Lemma upgrade_cycle_witness :
  texture (step threeVertices viewerRadius (FetchDone 0)
             (display threeVertices viewerRadius panoB [2%nat] 50 opened)) 2
  = Some {| image := "" +:+ "/pano/B/" +:+ pretty 0 +:+ "/" +:+ pretty 2%nat
                     +:+ "/";
            zoom := 0; url := "/pano/B/"; refreshing := false |}.
Proof.
  destruct (upgrade_cycle threeVertices viewerRadius panoB 50 opened 2
              (proj1 opened_shaped) (proj1 (proj2 opened_shaped))
              (proj2 (proj2 opened_shaped)) ltac:(lia))
    as (_ & Ht & _).
  exact Ht.
Defined.

(** The viewer showing [panoA] with nothing in flight and dynamic loading
    switched off. *)
Definition staticA : World :=
  {| endpoint := endpoint idleA; panorama := panorama idleA;
     this_url := this_url idleA;
     previousThetaLength := previousThetaLength idleA;
     dynamicLoadingEnabled := false;
     mesh := mesh idleA; meshesForFrustum := meshesForFrustum idleA;
     meshes := meshes idleA; fresh := fresh idleA;
     renderer_mesh := renderer_mesh idleA;
     renderer_meshContainer := renderer_meshContainer idleA;
     scene := scene idleA;
     pending := pending idleA; needsUpdate := needsUpdate idleA |}.

Lemma staticA_pending : pending staticA = [].
Proof. vm_compute. reflexivity. Qed.

Lemma no_request_when_disabled_witness :
  pending (steps threeVertices viewerRadius
             [Refresh [0%nat; 1%nat] 50; LoadTexture panoB; Refresh [0%nat] 60]
             staticA) = [].
Proof.
  exact (proj2 (proj2 (no_request_when_disabled threeVertices viewerRadius
                         staticA
                         [Refresh [0%nat; 1%nat] 50; LoadTexture panoB;
                          Refresh [0%nat] 60]
                         eq_refl))
           staticA_pending).
Defined.

End Adapter.

(* ===================================================================== *)
(** ** The page's address ([main.js]) *)

Module Main.

Import Stdlib.Strings.Ascii.

(** A value of the objects [parseHashParams] builds: the defaults are
    numbers, what comes out of the address is text, and an array read past
    its end gives [undefined]. *)
Inductive value : Type :=
| Num (n : Z)
| Str (s : string)
| Undefined.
====
* REQUIRED ACTION *
Copy each record from above exactly, and include every line.

* SOLVED EXERCISE *
Lemma upgrade_cycle_witness :
  texture (step threeVertices viewerRadius (FetchDone 0)
             (display threeVertices viewerRadius panoB [2%nat] 50 opened)) 2
  = Some {| image := "" +:+ "/pano/B/" +:+ pretty 0 +:+ "/" +:+ pretty 2%nat
                     +:+ "/";
            zoom := 0; url := "/pano/B/"; refreshing := false |}.
Proof.
  destruct (upgrade_cycle threeVertices viewerRadius panoB 50 opened 2
              (proj1 opened_shaped) (proj1 (proj2 opened_shaped))
              (proj2 (proj2 opened_shaped)) ltac:(lia))
    as (_ & Ht & _).
  exact Ht.
Defined.

(** The viewer showing [panoA] with nothing in flight and dynamic loading
    switched off. *)
Definition staticA : World :=
  {| endpoint := endpoint idleA; panorama := panorama idleA;
     this_url := this_url idleA;
     previousThetaLength := previousThetaLength idleA;
     dynamicLoadingEnabled := false;
     mesh := mesh idleA; meshesForFrustum := meshesForFrustum idleA;
     meshes := meshes idleA; fresh := fresh idleA;
     renderer_mesh := renderer_mesh idleA;
     renderer_meshContainer := renderer_meshContainer idleA;
     scene := scene idleA;
     pending := pending idleA; needsUpdate := needsUpdate idleA |}.

Lemma staticA_pending : pending staticA = [].
Proof. vm_compute. reflexivity. Qed.

Lemma no_request_when_disabled_witness :
  pending (steps threeVertices viewerRadius
             [Refresh [0%nat; 1%nat] 50; LoadTexture panoB; Refresh [0%nat] 60]
             staticA) = [].
Proof.
  exact (proj2 (proj2 (no_request_when_disabled threeVertices viewerRadius
                         staticA
                         [Refresh [0%nat; 1%nat] 50; LoadTexture panoB;
                          Refresh [0%nat] 60]
                         eq_refl))
           staticA_pending).
Defined.

End Adapter.

(* ===================================================================== *)
(** ** The page's address ([main.js]) *)

Module Main.

Import Stdlib.Strings.Ascii.

(** A value of the objects [parseHashParams] builds: the defaults are
    numbers, what comes out of the address is text, and an array read past
    its end gives [undefined]. *)
Inductive value : Type :=
| Num (n : Z)
| Str (s : string)
| Undefined.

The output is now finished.